Graduate Student Pohang University of Science and Technology (POSTECH), Republic of Korea
Abstract: Cellular senescence of retinal pigment epithelium (RPE) cells plays a pivotal role in age-related visual decline, particularly in the progression of age-related macular degeneration (AMD). Yet, the molecular mechanisms underlying RPE senescence remain largely elusive. In this study, we utilized single-cell RNA sequencing (scRNA-seq) to analyze RPE cells from young and aged mice, uncovering a strong association between dysregulated cell-matrix adhesion and RPE senescence.

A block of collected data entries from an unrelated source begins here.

(* ===== verification/Types.v ===== *)
(** * The ElastiService resource ([operator/api/v1alpha1/elastiservice_types.go])

    The Go structs of the custom resource.  Raw JSON fields are byte strings;
    a pointer is an [option]. *)

From S2P Require Import Prelude.
Local Open Scope Z_scope.

Definition ElastiServiceFinalizer : gostring := lit "elasti.truefoundry.com/finalizer".

Record EnabledPeriod := mkEnabledPeriod { ep_Schedule : gostring; ep_Duration : gostring }.

(** ** Probe responses *)

Record ProbeResponsePathMatch := mkPathMatch { pm_Type : gostring; pm_Value : gostring }.

(** [ProbeResponseHeaderMatch] and [ProbeResponseQueryParamMatch] have the same
    three fields. *)
Record ProbeResponseValueMatch := mkValueMatch { vm_Name : gostring; vm_Type : gostring; vm_Value : gostring }.
Abbreviation ProbeResponseHeaderMatch := ProbeResponseValueMatch.
Abbreviation ProbeResponseQueryParamMatch := ProbeResponseValueMatch.

Record ProbeResponse := mkProbeResponse { pr_Status : Z; pr_Body : gostring }.

Record ProbeResponseRule := mkProbeRule {
  rule_Path : option ProbeResponsePathMatch;
  rule_Headers : list ProbeResponseHeaderMatch;
  rule_QueryParams : list ProbeResponseQueryParamMatch;
  rule_Method : option gostring;
  rule_Response : ProbeResponse
}.

(** ** The spec *)

Record ScaleTargetRef := mkScaleTargetRef {
  str_APIVersion : gostring;
  str_Kind : gostring;
  str_Name : gostring
}.
#[export] Instance ScaleTargetRef_eq_dec : EqDecision ScaleTargetRef.
Proof. solve_decision. Defined.

Record ScaleTrigger := mkScaleTrigger { trig_Type : gostring; trig_Metadata : gostring }.
Record AutoscalerSpec := mkAutoscaler { as_Type : gostring; as_Name : gostring }.

Record ElastiServiceSpec := mkSpec {
  spec_ScaleTargetRef : ScaleTargetRef;
  spec_Service : gostring;
  spec_ProbeResponse : list ProbeResponseRule;
  spec_MinTargetReplicas : Z;
  spec_CooldownPeriod : Z;
  spec_Triggers : list ScaleTrigger;
  spec_Autoscaler : option AutoscalerSpec;
  spec_EnabledPeriod : option EnabledPeriod
}.

(** Times are nanoseconds. *)
Record ElastiServiceStatus := mkStatus {
  st_LastReconciledTime : Z;
  st_LastScaledUpTime : option Z;
  st_Mode : gostring
}.

(** The object, with the metadata the operator uses. *)
Record ElastiService := mkElastiService {
  es_Name : gostring;
  es_Namespace : gostring;
  es_CreationTimestamp : Z;
  es_DeletionTimestamp : option Z;
  es_Finalizers : list gostring;
  es_Spec : ElastiServiceSpec;
  es_Status : ElastiServiceStatus
}.

(** ** Legacy kinds *)

(** The rewritten [ScaleTargetRef.Kind]. *)
Definition canonical_kind (kind : gostring) : gostring :=
  if decide (kind = lit "deployments") then lit "Deployment"
  else if decide (kind = lit "rollouts") then lit "Rollout"
  else kind.

Definition set_ScaleTargetRef (r : ScaleTargetRef) (es : ElastiServiceSpec) : ElastiServiceSpec :=
  mkSpec r (spec_Service es) (spec_ProbeResponse es) (spec_MinTargetReplicas es)
    (spec_CooldownPeriod es) (spec_Triggers es) (spec_Autoscaler es) (spec_EnabledPeriod es).

(** The receiver is a pointer: the reference is returned and the spec updated. *)
Definition GetScaleTargetRef (es : ElastiServiceSpec) : ScaleTargetRef * ElastiServiceSpec :=
  let r := spec_ScaleTargetRef es in
  let r := mkScaleTargetRef (str_APIVersion r) (canonical_kind (str_Kind r)) (str_Name r) in
  (r, set_ScaleTargetRef r es).

Definition GetSpec (es : ElastiService) : ElastiServiceSpec * ElastiService :=
  let spec := (GetScaleTargetRef (es_Spec es)).2 in
  (spec, mkElastiService (es_Name es) (es_Namespace es) (es_CreationTimestamp es)
           (es_DeletionTimestamp es) (es_Finalizers es) spec (es_Status es)).

Lemma canonical_kind_idem kind : canonical_kind (canonical_kind kind) = canonical_kind kind.
Proof.
  unfold canonical_kind. repeat (destruct (decide _); try done).
Qed.

Lemma GetSpec_idem es : GetSpec (GetSpec es).2 = GetSpec es.
Proof. unfold GetSpec, GetScaleTargetRef. simpl. by rewrite canonical_kind_idem. Qed.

Using hydrogel-based models, we demonstrated that impaired integrin-mediated adhesion triggers a novel form of senescence, termed softness-induced senescence, in RPE cells. Mechanistically, a mechanically compliant microenvironment attenuates integrin signaling, leading to reduced activation of Yes-associated protein 1 (YAP), a pivotal mechanotransducer that maintains cellular homeostasis. Loss of YAP activity precipitates hallmark senescence phenotypes, including irreversible cell cycle arrest, upregulation of senescence-associated beta-galactosidase (SA-β-GAL), and increased secretion of senescence-associated secretory phenotype (SASP) factors. Notably, reactivation of YAP in senescent RPE cells reinstated stem cell-like transcriptional programs and reversed senescence-associated phenotypes. Furthermore, pharmacological activation of YAP using TRULI, a small-molecule YAP agonist, significantly improved visual function in both an AMD mouse model and physiologically aged mice. These findings establish the integrin-YAP mechanotransduction axis as a fundamental regulator of RPE senescence and highlight YAP activation as a promising therapeutic strategy for mitigating RPE aging and preserving visual function.
Funding Source: This work was supported by the National Research Foundation of Korea grant funded by the Korea government.